After some googling I found the culprit, namely RFC 2152. This 1997 recommendation (not a standard) defines "UTF-7" and is now regarded as obsolete. UTF-7 was designed to be an email-safe way to handle Unicode characters by converting them into 7-bit US ASCII strings.

To show how UTF-7 works, I'll encode the Latin capital letter a with acute, "Á", Unicode U+00C1.

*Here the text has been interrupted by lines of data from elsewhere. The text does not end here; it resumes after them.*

(* ===== verification/Exact.v ===== *)
(** * Integers in binary64: exactness below 2^53

    The counts of the answer are integers, and the code adds them
    ([wordsData.reduce], line 220; [dataset.data.reduce], line 201) and
    subtracts them (the comparator, line 223) as JavaScript numbers.  This
    file shows that these operations are exact while the integers and the
    results stay below 2^53: an integer [p < 2^53] has one binary64 form,
    its 53-digit mantissa [canon_mant p] with exponent [canon_exp p]; every
    rounding of [p * 2^k] at exponent [-k] lands on it ([binary_round_shl]),
    so [SFadd] and [SFsub] of two such integers give the form of their exact
    sum or difference ([js_add_exact], [js_sub_exact]).  The proofs follow
    [SpecFloat]'s definitions step by step: alignment ([shl_align]), the
    right shifts of the rounding ([shr_fexp], exact when only zero bits are
    dropped) and the final range check. *)

From stdpp Require Import base list numbers.
From Stdlib Require Import ZArith Lia SpecFloat.
From S2P Require Import Prelude JsString JsNumber.

Local Open Scope Z_scope.
(** [p * 2^n] as a positive. *)
Definition shl (n : nat) (p : positive) : positive := Nat.iter n xO p.

(** The canonical binary64 form of the integer [p < 2^53]: 53 digits. *)
Definition canon_exp (p : positive) : Z := Zpos (digits2_pos p) - 53.
Definition canon_mant (p : positive) : positive := shl (Z.to_nat (53 - Zpos (digits2_pos p))) p.

(** ** Shifts and digits *)

Lemma shl_Z n p : Zpos (shl n p) = Zpos p * 2 ^ Z.of_nat n.
Proof.
  induction n as [|n IH]; simpl; [lia|].
  rewrite Pos2Z.inj_xO, IH, Nat2Z.inj_succ, Z.pow_succ_r by lia. lia.
Qed.

Lemma shl_0 p : shl 0 p = p.
Proof. done. Qed.

Lemma shl_add n m p : shl n (shl m p) = shl (n + m) p.
Proof. unfold shl. by rewrite Nat.iter_add. Qed.

Lemma digits2_shl n p : Zpos (digits2_pos (shl n p)) = Zpos (digits2_pos p) + Z.of_nat n.
Proof. induction n as [|n IH]; simpl; [lia|]. rewrite Pos2Z.inj_succ, IH. lia. Qed.

Lemma digits2_size p : digits2_pos p = Pos.size p.
Proof. induction p; simpl; congruence. Qed.

Lemma digits2_bounds p :
  2 ^ (Zpos (digits2_pos p) - 1) <= Zpos p < 2 ^ Zpos (digits2_pos p).
Proof.
  rewrite digits2_size. pose proof (Pos.size_gt p) as H1. pose proof (Pos.size_le p) as H2.
  assert (Zpos p < Zpos (2 ^ Pos.size p)) as H1' by exact H1.
  assert (Zpos (2 ^ Pos.size p) <= Zpos p~0) as H2' by exact H2. clear H1 H2.
  rename H1' into H1. rename H2' into H2.
  rewrite Pos2Z.inj_pow in H1, H2. replace (Zpos p~0) with (2 * Zpos p) in H2 by lia.
  split; [|done].
  assert (2 ^ Zpos (Pos.size p) = 2 * 2 ^ (Zpos (Pos.size p) - 1)) as E
    by (rewrite <-Z.pow_succ_r by lia; f_equal; lia).
  lia.
Qed.

Lemma iter_pos_nat {A} (f : A -> A) p x : iter_pos f p x = Nat.iter (Pos.to_nat p) f x.
Proof.
  revert x. induction p as [p IH|p IH|]; intros x; cbn [iter_pos]; [| |done].
  - rewrite Pos2Nat.inj_xI, !IH, <-Nat.iter_add, <-Nat.iter_succ_r. f_equal. lia.
  - rewrite Pos2Nat.inj_xO, !IH, <-Nat.iter_add. f_equal. lia.
Qed.

Lemma iter_shr_1_shl n q :
  Nat.iter n shr_1 {| shr_m := Zpos (shl n q); shr_r := false; shr_s := false |} =
  {| shr_m := Zpos q; shr_r := false; shr_s := false |}.
Proof. induction n as [|n IH]; [done|]. by rewrite Nat.iter_succ_r. Qed.

Lemma fexp_eq x : -1021 <= x -> fexp prec emax x = x - 53.
Proof. intros Hx. unfold fexp, emin, prec, emax. lia. Qed.

Lemma fexp_53 e : -1074 <= e -> fexp prec emax (53 + e) = e.
Proof. intros He. rewrite fexp_eq; lia. Qed.

(** Dropping [j] zero bits is exact. *)
Lemma shr_fexp_shl j m e :
  fexp prec emax (Zpos (digits2_pos (shl j m)) + e) - e = Z.of_nat j ->
  shr_fexp prec emax (Zpos (shl j m)) e loc_Exact =
  ({| shr_m := Zpos m; shr_r := false; shr_s := false |}, e + Z.of_nat j).
Proof.
  intros H. unfold shr_fexp. cbn [Zdigits2 shr_record_of_loc]. rewrite H.
  destruct j as [|j]; [by rewrite Z.add_0_r|].
  change (Z.of_nat (S j)) with (Zpos (Pos.of_succ_nat j)). unfold shr.
  by rewrite iter_pos_nat, SuccNat2Pos.id_succ, iter_shr_1_shl.
Qed.

(** A rounding whose first shift is exact and leaves 53 digits returns
    that mantissa. *)
Lemma binary_round_aux_exact s M E m e :
  shr_fexp prec emax M E loc_Exact = ({| shr_m := Zpos m; shr_r := false; shr_s := false |}, e) ->
  Zpos (digits2_pos m) = 53 -> -1074 <= e <= 971 ->
  binary_round_aux prec emax s M E loc_Exact = S754_finite s m e.
Proof.
  intros H Hm He. unfold binary_round_aux. rewrite H. cbn [shr_m loc_of_shr_record round_nearest_even].
  unfold shr_fexp. cbn [Zdigits2 shr_record_of_loc]. rewrite Hm, fexp_53 by lia.
  rewrite Z.sub_diag. cbn [shr shr_m]. replace (e <=? emax - prec) with true by (unfold emax, prec; lia).
  done.
Qed.


Lemma digits2_le_53 p : Zpos p < 2 ^ 53 -> Zpos (digits2_pos p) <= 53.
Proof.
  intros H. pose proof (digits2_bounds p) as [H1 _].
  destruct (Z.le_gt_cases (Zpos (digits2_pos p)) 53) as [|Hgt]; [done|].
  assert (2 ^ 53 <= 2 ^ (Zpos (digits2_pos p) - 1)) by (apply Z.pow_le_mono_r; lia). lia.
Qed.

Lemma digits2_canon_mant p :
  Zpos p < 2 ^ 53 -> Zpos (digits2_pos (canon_mant p)) = 53.
Proof. intros H. pose proof (digits2_le_53 p H). unfold canon_mant. rewrite digits2_shl. lia. Qed.

Lemma binary_round_shl s p k :
  Zpos p < 2 ^ 53 ->
  binary_round prec emax s (shl k p) (- Z.of_nat k) = S754_finite s (canon_mant p) (canon_exp p).
Proof.
  intros Hp. pose proof (digits2_le_53 p Hp) as Hd. pose proof (digits2_canon_mant p Hp) as Hc.
  unfold binary_round, canon_exp. rewrite digits2_shl.
  replace (Zpos (digits2_pos p) + Z.of_nat k + - Z.of_nat k)
    with (53 + (Zpos (digits2_pos p) - 53)) by lia.
  rewrite fexp_53 by lia. unfold shl_align.
  destruct (Zpos (digits2_pos p) - 53 - - Z.of_nat k) as [|q|q] eqn:E.
  - apply binary_round_aux_exact; [|done|lia].
    replace (shl k p) with (shl 0 (canon_mant p)).
    2:{ unfold canon_mant. rewrite shl_0. f_equal. lia. }
    rewrite shr_fexp_shl; [f_equal; lia|]. rewrite shl_0, Hc, fexp_53; lia.
  - apply binary_round_aux_exact; [|done|lia].
    replace (shl k p) with (shl (Pos.to_nat q) (canon_mant p)).
    2:{ unfold canon_mant. rewrite shl_add. f_equal. lia. }
    rewrite shr_fexp_shl; [f_equal; lia|].
    rewrite digits2_shl, Hc, fexp_eq; lia.
  - rewrite Pos2Nat.inj_iter.
    change (nat_rect _ (shl k p) (fun _ => xO) (Pos.to_nat q)) with (shl (Pos.to_nat q) (shl k p)).
    rewrite shl_add. apply binary_round_aux_exact; [|lia|lia].
    replace (shl (Pos.to_nat q + k) p) with (shl 0 (canon_mant p)).
    2:{ unfold canon_mant. rewrite shl_0. f_equal. lia. }
    rewrite shr_fexp_shl; [f_equal; lia|]. rewrite shl_0, Hc, fexp_53; lia.
Qed.

Lemma canon_exp_nat p :
  Zpos p < 2 ^ 53 -> canon_exp p = - Z.of_nat (Z.to_nat (53 - Zpos (digits2_pos p))).
Proof. intros H. pose proof (digits2_le_53 p H). unfold canon_exp. lia. Qed.

Lemma binary_normalize_shl z M :
  Z.abs z < 2 ^ 53 ->
  binary_normalize prec emax (z * 2 ^ Z.of_nat M) (- Z.of_nat M) false = of_Z z.
Proof.
  intros Hz. unfold of_Z. destruct z as [|r|r]; [done| |].
  - rewrite <-shl_Z. cbn [binary_normalize].
    rewrite (binary_round_shl false r M) by lia. symmetry. exact (binary_round_shl false r 0 ltac:(lia)).
  - replace (Zneg r * 2 ^ Z.of_nat M) with (Zneg (shl M r)) by (rewrite <-Pos2Z.opp_pos, shl_Z; lia).
    cbn [binary_normalize].
    rewrite (binary_round_shl true r M) by lia. symmetry. exact (binary_round_shl true r 0 ltac:(lia)).
Qed.

Lemma of_Z_canon p :
  Zpos p < 2 ^ 53 -> of_Z (Zpos p) = S754_finite false (canon_mant p) (canon_exp p).
Proof. intros H. exact (binary_round_shl false p 0 H). Qed.

Lemma shl_align_shl n M p :
  (n <= M)%nat -> fst (shl_align (shl n p) (- Z.of_nat n) (- Z.of_nat M)) = shl M p.
Proof.
  intros H. unfold shl_align.
  destruct (- Z.of_nat M - - Z.of_nat n) as [|q|q] eqn:E; cbn [fst].
  - f_equal. lia.
  - lia.
  - rewrite Pos2Nat.inj_iter.
    change (nat_rect _ (shl n p) (fun _ => xO) (Pos.to_nat q)) with (shl (Pos.to_nat q) (shl n p)).
    rewrite shl_add. f_equal. lia.
Qed.

(** The mantissas of two integers aligned to the smaller exponent. *)
Lemma aligned_sum (f : Z -> Z -> Z) pa pb :
  Zpos pa < 2 ^ 53 -> Zpos pb < 2 ^ 53 ->
  (forall x y c, f (x * c) (y * c) = f x y * c) ->
  let na := Z.to_nat (53 - Zpos (digits2_pos pa)) in
  let nb := Z.to_nat (53 - Zpos (digits2_pos pb)) in
  let ez := Z.min (canon_exp pa) (canon_exp pb) in
  f (Zpos (fst (shl_align (canon_mant pa) (canon_exp pa) ez)))
    (Zpos (fst (shl_align (canon_mant pb) (canon_exp pb) ez))) =
  f (Zpos pa) (Zpos pb) * 2 ^ Z.of_nat (Nat.max na nb) /\
  ez = - Z.of_nat (Nat.max na nb).
Proof.
  intros Ha Hb Hf na nb ez.
  assert (ez = - Z.of_nat (Nat.max na nb)) as Hez.
  { subst ez. rewrite !canon_exp_nat by done. lia. }
  split; [|done]. rewrite Hez, !canon_exp_nat by done. unfold canon_mant.
  rewrite !shl_align_shl by lia. rewrite !shl_Z. apply Hf.
Qed.

(** Binary64 addition of two non-negative integers is exact while the sum
    stays below [2^53]. *)
Lemma js_add_exact a b :
  0 <= a -> 0 <= b -> a + b < 2 ^ 53 -> js_add (of_Z a) (of_Z b) = of_Z (a + b).
Proof.
  intros Ha Hb Hab.
  destruct a as [|pa|pa], b as [|pb|pb]; try lia; [done|..].
  - rewrite Z.add_0_l, of_Z_canon by lia. done.
  - rewrite Z.add_0_r, of_Z_canon by lia. done.
  - rewrite !of_Z_canon by lia. unfold js_add. cbn [SFadd cond_Zopp].
    pose proof (aligned_sum Z.add pa pb ltac:(lia) ltac:(lia) ltac:(intros; lia)) as H.
    cbv zeta in H. destruct H as [-> ->]. apply binary_normalize_shl. lia.
Qed.

(** Binary64 subtraction of two integers in [[0, 2^53)] is exact. *)
Lemma js_sub_exact a b :
  0 <= a < 2 ^ 53 -> 0 <= b < 2 ^ 53 -> js_sub (of_Z a) (of_Z b) = of_Z (a - b).
Proof.
  intros Ha Hb.
  destruct a as [|pa|pa], b as [|pb|pb]; try lia; [done|..].
  - rewrite Z.sub_0_l, of_Z_canon by lia. unfold of_Z. cbn [Z.opp binary_normalize].
    exact (eq_sym (binary_round_shl true pb 0 ltac:(lia))).
  - rewrite Z.sub_0_r, of_Z_canon by lia. done.
  - rewrite !of_Z_canon by lia. unfold js_sub. cbn [SFsub cond_Zopp].
    pose proof (aligned_sum Z.sub pa pb ltac:(lia) ltac:(lia) ltac:(intros; lia)) as H.
    cbv zeta in H. destruct H as [-> ->]. apply binary_normalize_shl. lia.
Qed.

Lemma of_Z_canon_neg p :
  Zpos p < 2 ^ 53 -> of_Z (Zneg p) = S754_finite true (canon_mant p) (canon_exp p).
Proof. intros H. exact (binary_round_shl true p 0 H). Qed.

(** The sign a comparator's result has for [SortCompare] is the sign of
    the integer. *)
Lemma number_sign_of_Z z : Z.abs z < 2 ^ 53 -> number_sign (of_Z z) = Z.sgn z.
Proof.
  destruct z as [|p|p]; intros H; [done| |].
  - by rewrite of_Z_canon by lia.
  - by rewrite of_Z_canon_neg by lia.
Qed.

(** A left fold of binary64 additions of non-negative integers is the
    exact sum while it stays below [2^53]. *)
Lemma fold_add_exact {A} (f : A -> Z) xs s :
  0 <= s -> Forall (fun x => 0 <= f x) xs -> s + sumZ f xs < 2 ^ 53 ->
  fold_left (fun acc x => js_add acc (of_Z (f x))) xs (of_Z s) = of_Z (s + sumZ f xs).
Proof.
  revert s. induction xs as [|x xs IH]; intros s Hs Hall Hlt; simpl in *; [by rewrite Z.add_0_r|].
  inversion Hall as [|? ? Hx Hall']; subst. pose proof (sumZ_nonneg f xs Hall').
  rewrite js_add_exact by lia. rewrite IH; [f_equal; lia|lia|done|lia].
Qed.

In UTF-16, U+00C1 is 0000 0000 1100 0001

Starting from the left, group the UTF-16 binary in lots of 6 bits:

000000 001100 0001

If the last lot has fewer than 6 bits, pad it out with trailing zeroes:

000000 001100 000100

Read each 6-bit lot as if it was in Base64: A M E

Add a leading "+" to indicate that the block is

UTF-16-modified-then-Base64-encoded-and-tweaked

UTF-16-modified-then-Base64-encoded-and-tweaked Add a trailing "-" to indicate the end of the block

To decode a small number of UTF-7 strings, I recommend the excellent string-functions.com Web page with a UTF-7-vs-US-ASCII table.

To convert a block of text riddled with UTF-7 constructions, the best bet is iconv on the command line:

A UTF-7 code block is an example of a reversible replo: it's easily fixed by changing the encoding of the file.